Your instructions: Pull each line holding "true" out of the entries below.

Stored data entries:
+ + + + + + +

Lemma str_items_strings (i : nat) (l : list string) :
  str_items i (PyStr <$> l) = Ok l.
Proof. revert i. induction l as [|x l IH]; intros i; [done|]. csimpl. by rewrite IH. Qed.

Lemma join_strings (sep : string) (l : list string) :
  join sep (PyStr <$> l) = Ok (String.concat sep l).
Proof. unfold join. by rewrite str_items_strings. Qed.

Lemma fold_row_line (sample : list (list pyval)) (info : string) :
  fold_left row_line sample info = info +:+ String.concat "" (row_text <$> sample).
Proof.
  revert info. induction sample as [|row sample IH]; intros info.
  - simpl. by rewrite app_empty_r.
  - rewrite fmap_cons, concat_empty_cons. cbn [fold_left]. rewrite IH.
    unfold row_line, row_text. by rewrite !app_assoc_str.
Qed.

(** *** Sequencing *)

Lemma bind_ok {W A B} (c : M W A) (k : A -> M W B) (w w' : W) (a : A) :
  c w = (Ok a, w') → bind c k w = k a w'.
Proof. intros H. unfold bind. by rewrite H. Qed.

Lemma bind_raise {W A B} (c : M W A) (k : A -> M W B) (w w' : W) (e : exn) :
  c w = (Raise e, w') → bind c k w = (Raise e, w').
Proof. intros H. unfold bind. by rewrite H. Qed.

Lemma bind_lift_ok {W A B} (a : A) (k : A -> M W B) (w : W) :
  bind (lift (Ok a)) k w = k a w.
Proof. reflexivity. Qed.

Lemma bind_ret {W A B} (a : A) (k : A -> M W B) (w : W) :
  bind (ret a) k w = k a w.
Proof. reflexivity. Qed.

(** *** The listing on every platform *)

(** The loop of the listing over rows of a name and a type. *)
Lemma table_lines_pairs {W} (pairs : list (pyval * pyval)) (output : string) (w : W) :
  for_each (fun output row => lift (table_line output row))
    ((fun p => [p.1; p.2]) <$> pairs) output w
  = (Ok (output +:+ String.concat ""
                      ((fun p => str p.1 +:+ " | " +:+ str p.2 +:+ LF) <$> pairs)),
     w).
Proof.
  revert output. induction pairs as [|p pairs IH]; intros output.
  - simpl. by rewrite app_empty_r.
  - rewrite !fmap_cons, concat_empty_cons. cbn [for_each].
    unfold table_line at 1. cbn [subscript lookup list_lookup].
    rewrite bind_lift_ok, IH. by rewrite !app_assoc_str.
Qed.

Section Listing.
Context {P : Platform}.
Lemma writePose_loadPose_subtree frame j :
  Forall (λ j', ascending (Keyframes j') ∧ invertible_at Pose_SpaceInverse j')
         (subtree j) →
  ∃ written loaded,
    writePose Pose_SpaceInverse frame true j = Some written ∧
    loadPose frame true written = Some loaded ∧
    placement loaded = placement j.
Proof.
  induction j as [position rotation scale rest kfs cur children IH]
    using Joint_ind.
  rewrite subtree_children. intros [[Hasc Hinv] Hbelow]%Forall_cons.
  rewrite Forall_bind in Hbelow.
  set (j := mkJoint position rotation scale rest kfs cur children) in *.
  destruct (inserted_pose_found frame (newKey Pose_SpaceInverse j) j Hasc)
    as (kfs' & Hinsert & _ & Hget).
  destruct (mapM_round_trip (writePose Pose_SpaceInverse frame true)
              (loadPose frame true) placement children)
    as (ws & ls & Hws & Hls & Hviews).
  { clear Hinsert Hget Hinv. subst j.
    induction children as [|child children IHchildren]; [constructor|].
    apply Forall_cons in IH as [IHchild IH].
    apply Forall_cons in Hbelow as [Hchild Hbelow].
    constructor; [by apply IHchild|by apply IHchildren]. }
  destruct (compose_newKey j Hinv) as (Hposition & Hrotation & Hscale).
  exists (set_Children ws (set_Keyframes kfs' j)),
         (mkJoint position rotation scale rest kfs' frame ls).
  split_and!.
  - rewrite writePose_unfold, Hinsert. cbn [mbind option_bind].
    cbn [Children j]. by rewrite Hws.
  - rewrite loadPose_unfold.
    rewrite (getKeyframePose_ext _ (set_Keyframes kfs' j)) by done.
    rewrite Hget. cbn [mbind option_bind]. cbn [Children set_Children].
    rewrite Hls. cbn [mbind option_bind].
    cbn [RestPose set_Children set_Keyframes j] in *.
    by rewrite Hposition, Hrotation, Hscale.
  - rewrite !placement_children. cbn [Children Joint_properties j].
    by rewrite Hviews.
Qed.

+ + + + + + +

Exercise solution:
    writePose Pose_SpaceInverse frame true j = Some written ∧
    loadPose frame true written = Some loaded ∧
  destruct (mapM_round_trip (writePose Pose_SpaceInverse frame true)
              (loadPose frame true) placement children)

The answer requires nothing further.